_What you are asked to do_
Look through the records and copy each line that has "simpl" in it.

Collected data
Lemma watermark_value ts p i :
  watermark ts p i = (ts mod 2 ^ 32) * 2 ^ 32 + (p mod 2 ^ 16) * 2 ^ 16 + i mod 2 ^ 16.
Proof.
  unfold watermark.
  rewrite (land_mask ts 32), (land_mask (u64 p) 16), (land_mask i 16) by lia.
  assert (Hu : u64 p mod 2 ^ 16 = p mod 2 ^ 16).
  { unfold u64. apply Z.mod_mod_divide. by exists (2 ^ 48). }
  rewrite Hu.
  pose proof (u32_range ts). pose proof (u16_range p). pose proof (u16_range i).
  unfold u32, u16 in *.
  rewrite !Z.shiftl_mul_pow2 by lia. rewrite !u64_id by lia.
  rewrite <- (Z.shiftl_mul_pow2 (ts mod 2 ^ 32)) by lia.
  rewrite (lor_shiftl_add _ (p mod 2 ^ 16 * 2 ^ 16) 32) by lia.
  replace (ts mod 2 ^ 32 * 2 ^ 32 + p mod 2 ^ 16 * 2 ^ 16)
    with ((ts mod 2 ^ 32 * 2 ^ 16 + p mod 2 ^ 16) * 2 ^ 16) by lia.
  rewrite <- (Z.shiftl_mul_pow2 (_ + _)) by lia. rewrite lor_shiftl_add by lia.
  rewrite Z.shiftl_mul_pow2 by lia. lia.
Qed.

Lemma watermark_u64 ts p i : is_u64 (watermark ts p i).
Proof.
  rewrite watermark_value.
  pose proof (u32_range ts). pose proof (u16_range p). pose proof (u16_range i).
  unfold u32, u16 in *. lia.
Qed.

Lemma watermark_fields ts p i :
  wm_ts (watermark ts p i) = u32 ts ∧
  wm_phantom (watermark ts p i) = u16 p ∧
  wm_idle (watermark ts p i) = u16 i.
Proof.
  unfold wm_ts, wm_phantom, wm_idle, u16, u32. rewrite watermark_value.
  pose proof (u32_range ts). pose proof (u16_range p). pose proof (u16_range i).
  unfold u32, u16 in *.
  rewrite !Z.shiftr_div_pow2, !(land_mask _ 16) by lia.
  set (t := ts mod 2 ^ 32) in *. set (q := p mod 2 ^ 16) in *. set (r := i mod 2 ^ 16) in *.
  assert (H32 : (t * 2 ^ 32 + q * 2 ^ 16 + r) / 2 ^ 32 = t)
    by (symmetry; apply Z.div_unique with (q * 2 ^ 16 + r); lia).
  assert (H16 : (t * 2 ^ 32 + q * 2 ^ 16 + r) / 2 ^ 16 = t * 2 ^ 16 + q)
    by (symmetry; apply Z.div_unique with r; lia).
  rewrite H32, H16. split_and!; [done| |].
  - symmetry. apply Z.mod_unique with t; lia.
  - symmetry. apply Z.mod_unique with (t * 2 ^ 16 + q); lia.
Qed.

(** The slot is always one the kfunc accepts. *)
Lemma next_history_slot_range vm :
  H2G_FIRST_HISTORY_SLOT <= (next_history_slot vm).1 < NR_HOST_IVSHMEM_MSGS.
Proof.
  change (1 <= 1 + h2g_history_index vm mod 63 < 64).
  pose proof (Z.mod_pos_bound (h2g_history_index vm) 63). lia.
Qed.

#[export] Hint Resolve next_history_slot_range watermark_u64 : pv.

(** ** Starting the timer *)

(** The timer map after a sequence of context switches; the [i]-th element of
    [rets] is what [bpf_timer_init] returns if the [i]-th switch calls it. *)
Definition sched_switches (rets : list Z) : array_map elem :=
  foldl (λ m ret, phantom_timer_handler ret m) (array_new 1) rets.

(** A map whose timer runs is left alone. *)
Lemma handler_started ret m e :
  am_max m = 1 → array_lookup elem_zero m 0 = Some e → started e = 1 →
  array_lookup elem_zero (phantom_timer_handler ret m) 0 = Some e ∧
  am_max (phantom_timer_handler ret m) = 1.
Proof.
  intros Hm He Hs. unfold phantom_timer_handler. rewrite He, Hs. simpl.
  rewrite array_lookup_update_eq, am_max_update by lia. split; [|done].
  destruct e as [t c s]. simpl in *. by subst s.
Qed.

(** ** The history cursor *)

Definition advance (vm : vm_t) : vm_t := (next_history_slot vm).2.

(** The slot of the [k]-th publication from now. *)
Definition slot_after (k : nat) (vm : vm_t) : Z := (next_history_slot (Nat.iter k advance vm)).1.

_Exercise result_
  intros Hm He Hs. unfold phantom_timer_handler. rewrite He, Hs. simpl.
  destruct e as [t c s]. simpl in *. by subst s.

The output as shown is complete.